Polytopes of Stochastic Tensors

TL;DR

This paper investigates the geometric structure of the set of all $n\times n\times n$ stochastic tensors, focusing on their polytopes, boundary points, and vertex counts, revealing near-complete characterization of these tensor sets.

Contribution

It introduces the polytopes of stochastic tensors, analyzes their boundary points, and provides an upper bound on the number of vertices, advancing understanding of tensor polytope geometry.

Findings

$L_n$ is nearly identical to $\Omega_n$ except boundary points.

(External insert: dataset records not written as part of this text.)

(** The turn in flight moves on. *)
Lemma once_finalize how now r d :
  running d = Some r → r_phase r = Running → once_now d → once_now (finalize how now r d).
Proof.
  intros Hr Hp Hok. destruct (once_turn _ _ Hok r Hr) as [_ Hcur]. specialize (Hcur Hp).
  assert (created d = []) as Hcr by by rewrite (created_phase d r Hr), decide_False by congruence.
  assert (∀ f, running f = Some (r <| r_phase := Finalized |>) → rows f = rows d → next_id f = next_id d → swept f = swept d →
    begun f = begun d → pending_messages (sess f) = pending_messages (sess d) → once_now f) as Hgo.
  { intros f Fr Fw Fn Fs Fb Fq. rewrite Fq.
    assert (created f = []) as Fcr by by rewrite (created_phase f _ Fr).
    apply (once_frame (pending_messages (sess d)) _ d f); rewrite ?Fn, ?Fw, ?Fs, ?Fb; try done.
    - unfold tickets. by rewrite Fcr, Hcr, Fb.
    - intros r'. rewrite Fw, Fn. apply (once_rows _ _ Hok).
    - intros m Hm. destruct (once_finished _ _ Hok m Hm) as [?|[?|(g & Hg & _ & Hgm)]].
      + left. by rewrite Fs.
      + right. left. by rewrite Fw.
      + right. right. eexists. split; [done|]. split; [by right|]. cbn. congruence.
    - intros g. rewrite Fr. by intros [= <-]. }
  unfold finalize. destruct how; [|by apply Hgo|by apply Hgo].
  apply once_sweep; [done| |by apply Hgo]. cbn. intros g [= <-] _. cbn. by rewrite Hcur.
Qed.
Lemma once_begin now r d :
  running d = Some r → r_phase r = Created → once_now d → once_now (begin now r d).
Proof.
  intros Hr Hp Hok. destruct (once_turn _ _ Hok r Hr) as [Hcur _]. specialize (Hcur Hp).
  assert (∀ g f, running f = Some g → r_phase g = Running → r_message_id g = current_turn_user_msg_id (sess f) →
    (∀ m, r_msg r = Some m → r_message_id g = Some m) → begun f = option_list (r_msg r) ++ begun d →
    pending_messages (sess f) = pending_messages (sess d) → next_id d ≤ next_id f →
    rows_evolve (next_id d) (rows d) (rows f) → rows_old f → swept f = swept d → once_now f) as Hgo.
  { intros g f Fr Fp Fc Fm Fb Fq Fn Fe Fo Fs. rewrite Fq.
    apply (once_frame (pending_messages (sess d)) _ d f); rewrite ?Fs; try done.
    - unfold tickets. rewrite (created_phase d r Hr), (created_phase f g Fr), Fb, Fp, Hp.
      by repeat case_decide.
    - intros m. rewrite Fb. intros [Hm|Hm]%elem_of_app.
      + right. right. exists g. split_and!; [done|by left|]. apply Fm. destruct (r_msg r); set_solver.
      + destruct (once_finished _ _ Hok m Hm) as [?|[?|(g' & Hg & [?|?] & _)]]; [|right; left|congruence..].
        * left. by rewrite Fs.
        * eapply evolve_closed; [|done|done]. apply (once_old _ _ Hok). unfold tickets. set_solver.
    - intros g'. rewrite Fr. intros [= <-]. split; [congruence|done]. }
  unfold begin. set (e := _apply_execution _ _).
  assert (rows e = rows d ∧ next_id e = next_id d ∧ begun e = begun d ∧ swept e = swept d ∧
    pending_messages (sess e) = pending_messages (sess d) ∧
    current_turn_user_msg_id (sess e) = current_turn_user_msg_id (sess d)) as (E1 & E2 & E3 & E4 & E5 & E6).
  { subst e. unfold _apply_execution. repeat (split_match; cbn; try done). }
  set (e' := match r_msg r with Some m => _ | None => e end).
  assert (rows e' = rows d ∧ next_id e' = next_id d ∧ begun e' = option_list (r_msg r) ++ begun d ∧ swept e' = swept d ∧
    pending_messages (sess e') = pending_messages (sess d) ∧
    current_turn_user_msg_id (sess e') = current_turn_user_msg_id (sess d)) as (F1 & F2 & F3 & F4 & F5 & F6).
  { subst e'. rewrite <- E3. by destruct (r_msg r). }
  rewrite E6. clearbody e e'. clear E1 E2 E3 E4 E5.
  destruct (_ && _) eqn:Hfresh; eapply Hgo; try reflexivity; cbn; rewrite ?F1, ?F2, ?F3; try done; try lia.
  - intros m Hm. destruct (Hcur m Hm) as [_ Hs]. by rewrite Hs, andb_comm in Hfresh.
  - apply snoc_evolves. cbn. lia.
  - intros r'. cbn. rewrite F1. intros [Hr'|Hr']%elem_of_app.
    + specialize (once_rows _ _ Hok r' Hr'). lia.
    + apply list_elem_of_singleton in Hr' as ->. cbn. lia.
  - intros m Hm. by destruct (Hcur m Hm).
  - intros r'. cbn. rewrite F1, F2. apply (once_rows _ _ Hok).
Qed.
Lemma settled_closed m rs :
  all_rows (λ r, delivery r ≠ None) m rs → all_rows (λ r, is_closed r = true) m (set_message_delivery [m] Settled rs).
Proof.
  intros Hm r' Hr' Hid. apply list_elem_of_fmap in Hr' as (r & -> & Hr). revert Hid. set (c := _ && _ && _).
  destruct c eqn:Ec; cbn; intros Hid.
  - unfold is_closed. cbn. apply orb_true_iff. right. by apply bool_decide_eq_true; set_solver.
  - exfalso. specialize (Hm r Hr Hid). subst c. rewrite !bool_decide_true in Ec by (done || set_solver). done.
Qed.
Lemma once_close r d : running d = Some r → r_phase r = Finalized → once_now d → once_now (close true r d).
Proof.
  intros Hr Hp Hok.
  assert (created d = []) as Hcr by by rewrite (created_phase d r Hr), decide_False by congruence.
  assert (∀ f, running f = Some (r <| r_phase := Closing |>) → begun f = begun d → next_id f = next_id d →
    swept f = swept d → pending_messages (sess f) = pending_messages (sess d) →
    rows f = match r_message_id r with Some m => set_message_delivery [m] Settled (rows d) | None => rows d end →
    once_now f) as Hgo.
  { intros f Fr Fb Fn Fs Fq Fw. rewrite Fq.
    assert (rows_evolve (next_id d) (rows d) (rows f)) as He.
    { rewrite Fw. destruct (r_message_id r); [by apply delivery_evolves|done]. }
    apply (once_frame (pending_messages (sess d)) _ d f); rewrite ?Fn, ?Fs; try done.
    - unfold tickets. by rewrite Hcr, Fb, (created_phase f _ Fr).
    - apply (rows_old_evolve d); [lia| |apply (once_rows _ _ Hok)]. rewrite Fw. intros r'.
      destruct (r_message_id r); [by apply update_ids|by exists r'].
    - rewrite Fb. intros m Hm.
      assert (m ∈ tickets (pending_messages (sess d)) d) as Ht by (unfold tickets; set_solver).
      pose proof (once_old _ _ Hok m Ht) as Hlt.
      destruct (once_finished _ _ Hok m Hm) as [?|[?|(g & Hg & _ & Hgm)]].
      + left. by rewrite Fs.
      + right. left. by eapply evolve_closed.
      + simplify_eq. rewrite Hgm in Fw. destruct (once_managed _ _ Hok m Ht) as [?|?]; [left; by rewrite Fs|].
        right. left. rewrite Fw. by apply settled_closed.
    - intros g. rewrite Fr. by intros [= <-]. }
  unfold close. set (e := match r_message_id r with Some m => _ | None => d end).
  apply Hgo; try done; unfold _release_execution; subst e;
    by destruct (r_exec r), (r_message_id r); cbn; repeat (split_match; cbn).
Qed.
Lemma once_idle queue d d' :
  free d → running d' = None → begun d' = begun d → next_id d' = next_id d → rows d' = rows d → swept d' = swept d →
  once queue d → once queue d'.
Proof.
  intros Hf Er Eb En Ew Es Hok. apply (once_frame queue _ d); rewrite ?En, ?Ew, ?Es; try done.
  - unfold tickets. rewrite (free_created d Hf), Eb. unfold created. by rewrite Er.
  - intros r. rewrite Ew, En. apply (once_rows _ _ Hok).
  - rewrite Eb. intros m Hm. destruct (once_finished _ _ Hok m Hm) as [?|[?|(g & Hg & Hp & _)]].
    + left. by rewrite Es.
    + right. left. by rewrite Ew.
    + rewrite (Hf g Hg) in Hp. by destruct Hp.
  - intros g. by rewrite Er.
Qed.
Lemma once_never_began r d : running d = Some r → r_phase r = Created → once_now d → once_now (never_began r d).
Proof.
  intros Hr Hp Hok. apply (once_frame (pending_messages (sess d)) _ d); try done.
  - unfold tickets, created. rewrite Hr. cbn. rewrite decide_True by done.
    apply submseteq_app; [done|]. by apply submseteq_inserts_l.
  - apply (once_rows _ _ Hok).
  - intros m Hm. destruct (once_finished _ _ Hok m Hm) as [?|[?|(g & Hg & [?|?] & _)]]; [by left|by right; left|congruence..].
Qed.
Lemma once_start h text pre mid e d :
  free d → msg_id e = mid → (∀ m, mid = Some m → current_turn_user_msg_id (sess d) = Some m ∧ pre = true) →
  once (e :: pending_messages (sess d)) d → once_now (start_task h text pre mid d).
Proof.
  intros Hf He Hm Hok.
  assert (∀ f, running f = Some (mkRun h text pre mid None Created) → begun f = begun d → next_id f = next_id d →
    rows f = rows d → swept f = swept d → pending_messages (sess f) = pending_messages (sess d) →
    current_turn_user_msg_id (sess f) = current_turn_user_msg_id (sess d) → once_now f) as Hgo.
  { intros f Fr Fb Fn Fw Fs Fq Fc. rewrite Fq.
    apply (once_frame (e :: pending_messages (sess d)) _ d f); rewrite ?Fn, ?Fw, ?Fs; try done.
    - unfold tickets. rewrite (free_created d Hf), Fb, (created_phase f _ Fr), decide_True by done. cbn. rewrite He.
      destruct mid as [m|]; cbn; [|done]. by rewrite <- Permutation_middle.
    - intros r. rewrite Fw, Fn. apply (once_rows _ _ Hok).
    - rewrite Fb. intros m Hb. destruct (once_finished _ _ Hok m Hb) as [?|[?|(g & Hg & Hp & _)]].
      + left. by rewrite Fs.
      + right. left. by rewrite Fw.
      + rewrite (Hf g Hg) in Hp. by destruct Hp.
    - intros g. rewrite Fr. intros [= <-]. split; [|done]. intros _ m Em. rewrite Fc. by apply Hm. }
  apply Hgo; by destruct h.
Qed.
Lemma once_reap r ids queue d : once queue d → once queue (_reap_pending_execs r ids d).
Proof.
  pose proof (reap_apart r ids d) as E.
  apply once_same; [apply (f_equal begun E)|apply (f_equal running E)|apply (f_equal next_id E)|apply (f_equal rows E)
    |apply (f_equal (λ d, swept d) E)|apply (f_equal (λ d, current_turn_user_msg_id (sess d)) E)].
Qed.
Lemma once_fewer queue queue' d : omap msg_id queue' ⊆+ omap msg_id queue → once queue d → once queue' d.
Proof. intros Hq Hok. apply (once_rows_frame queue _ d); try done. apply (once_rows _ _ Hok). Qed.
Lemma once_next_entry admits q d :
  once q d → pending_messages (sess d) = q →
  match next_entry admits q d with
  | (d', Some e) => once (e :: pending_messages (sess d')) d'
  | (d', None) => once_now d'
  end.
Proof.
  revert d. induction q as [|e q IH]; intros d Hok Hq; cbn; [by rewrite Hq|].
  set (d' := d <| sess ::= _ |>).
  assert (once (e :: q) d') as Hd' by (revert Hok; by apply once_same).
  destruct (admits_entry admits e); [done|]. apply IH.
  - apply (once_reap Dropped (Some (option_list (msg_id e)))). revert Hd'. apply once_fewer.
    cbn. destruct (msg_id e); [by apply submseteq_cons|done].
  - exact (f_equal (λ d, pending_messages (sess d)) (reap_apart Dropped (Some (option_list (msg_id e))) d')).
Qed.
Lemma once_current queue m d : free d → once queue d → once queue (d <| sess ::= λ s, s <| current_turn_user_msg_id := m |> |>).
Proof.
  intros Hf [H1 H2 H3 H4 H5 H6]. split; try done. intros r Hr. specialize (Hf r Hr). split; congruence.
Qed.
Lemma once_dispatch e d :
  free d → entry_ok e → once (e :: pending_messages (sess d)) d → once_now (dispatch e d).
Proof.
  intros Hf Hent Hok. unfold dispatch. set (d0 := d <| sess ::= _ |>).
  assert (once (e :: pending_messages (sess d0)) d0) as H0 by (revert Hok; by apply once_same).
  assert (free d0) as Hf0 by done. clearbody d0. clear Hok Hf.
  destruct (msg_id e) as [m|] eqn:Em; cbn [_take_pending_exec].
  - apply (once_start _ _ _ _ e); [done|done| |].
    + intros k [= <-]. split; [done|]. apply Hent. by rewrite Em.
    + apply (once_current _ (Some m)) in H0; [|done]. revert H0. by apply once_same.
  - by apply (once_start _ _ _ _ e).
Qed.
Lemma once_process_pending own ready admits d :
  handled None d → placed (pending_messages (sess d)) d → (own = true → free d) → once_now d →
  once_now (_process_pending own ready admits d).
Proof.
  intros Hh Hpl Hown Hok. unfold _process_pending. destruct (shutting_down d); [done|].
  assert (pending_messages (sess (_reap_pending_execs Dropped None d)) = pending_messages (sess d)) as Eq
    by exact (f_equal (λ d, pending_messages (sess d)) (reap_apart Dropped None d)).
  pose proof (once_reap Dropped None _ _ Hok) as Hr. pose proof (placed_reap Dropped None _ _ Hpl) as Hpr.
  rewrite <- Eq in Hr, Hpr.
  pose proof (reap_handled Dropped None d Hh) as Hhr. pose proof (reap_running Dropped None d) as Er.
  set (d' := _reap_pending_execs _ _ d) in *. clearbody d'.
  case_decide; [done|]. case_decide; [done|]. destruct (task_live (sess d') && negb own) eqn:Hl; [done|].
  pose proof (once_next_entry admits _ d' Hr eq_refl) as Hn.
  pose proof (placed_next_entry admits _ d' Hpr eq_refl) as Hpn.
  destruct (next_entry_handled admits (pending_messages (sess d')) d' Hhr) as [_ En].
  destruct (next_entry _ _ d') as [d'' [e|]]; [|done].
  apply once_dispatch; [|by apply entries_ok, Forall_cons in Hpn as [? _]|done].
  intros r. cbn in En. rewrite En. revert r. fold (free d').
  apply andb_false_iff in Hl as [Hl|Hl]; [by eapply no_task_free|].
  intros r. rewrite Er. apply Hown. by destruct own.
Qed.
Lemma once_dispatch_next admits d :
  handled None d → placed (pending_messages (sess d)) d → free d → once_now d → once_now (dispatch_next admits d).
Proof.
  intros Hh Hpl Hf Hok. unfold dispatch_next.
  pose proof (once_process_pending true [IDLE_READY] admits d Hh Hpl (λ _, Hf) Hok) as Hp.
  destruct (running (_process_pending _ _ _ _)) as [r|] eqn:Er; [|done]. case_decide; [|done].
  revert Hp. apply once_idle; try done. intros r' Hr'. congruence.
Qed.
(* ===== verification/EditMatch.v ===== *)
(** * Matching cascade of the edit tools (core/tools/builtin/file_edit.py)

    Everything between reading a file and writing it back: the edit distance,
    the line endings, the four replacer strategies, and [_apply_edit], which
    runs them from exact to fuzzy.  Similarity scores are exact rationals where
    the code has floats.  The texts of refusals and notes are constructors
    that carry the numbers the messages show. *)
From Stdlib Require Import QArith Qabs.
From S2P Require Import Prelude PyStr.
#[local] Open Scope nat_scope.

(** ** Edit distance *)
Definition LEV_MAX_LEN : nat := Eval cbv in Pos.to_nat 4096.

(** The inner loop of [_levenshtein]: [left] is [curr[j]] and [prev] the
    previous row from [j] on. *)
Fixpoint lev_row (ca : N) (b : text) (left : nat) (prev : list nat) : list nat :=
  match b, prev with
  | cb :: b, p0 :: ((p1 :: _) as prev) =>
      let cost := if (ca =? cb)%N then 0 else 1 in
      let x := Nat.min (Nat.min (left + 1) (p1 + 1)) (p0 + cost) in
      x :: lev_row ca b x prev
  | _, _ => []
  end.
Fixpoint lev_rows (a b : text) (i : nat) (prev : list nat) : list nat :=
  match a with
  | [] => prev
  | ca :: a => lev_rows a b (S i) (i + 1 :: lev_row ca b (i + 1) prev)
  end.
Definition levenshtein (a b : text) : nat :=
  let '(a, b) := if length a <? length b then (b, a) else (a, b) in
  match b with
  | [] => length a
  | _ =>
      if (LEV_MAX_LEN <? length a) || (LEV_MAX_LEN <? length b)
      then Nat.max (length a) (length b)
      else default 0 (last (lev_rows a b 0 (seq 0 (length b + 1))))
  end.

Definition similarity (a b : text) : Q :=
  match a, b with
  | [], [] => 1
  | _, _ => 1 - inject_Z (Z.of_nat (levenshtein a b))
                / inject_Z (Z.of_nat (Nat.max (length a) (length b)))
  end%Q.

Example lev_kitten : levenshtein (t "kitten") (t "sitting") = 3.
Proof. reflexivity. Qed.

An upper bound for the number of vertices of $\Omega_n$ is established.

The structure of the tensor polytopes is characterized in detail.

Abstract

Considering $n\times n\times n$ stochastic tensors $(a_{ijk})$ (i.e., nonnegative hypermatrices in which every sum over one index $i$, $j$, or $k$, is 1), we study the polytope ($\Omega_{n}$) of all these tensors, the convex set ($L_n$) of all tensors in $\Omega_{n}$ with some positive diagonals, and the polytope ($\Delta_n$) generated by the permutation tensors. We show that $L_n$ is almost the same as $\Omega_{n}$ except for some boundary points. We also present an upper bound for the number of vertices of $\Omega_{n}$.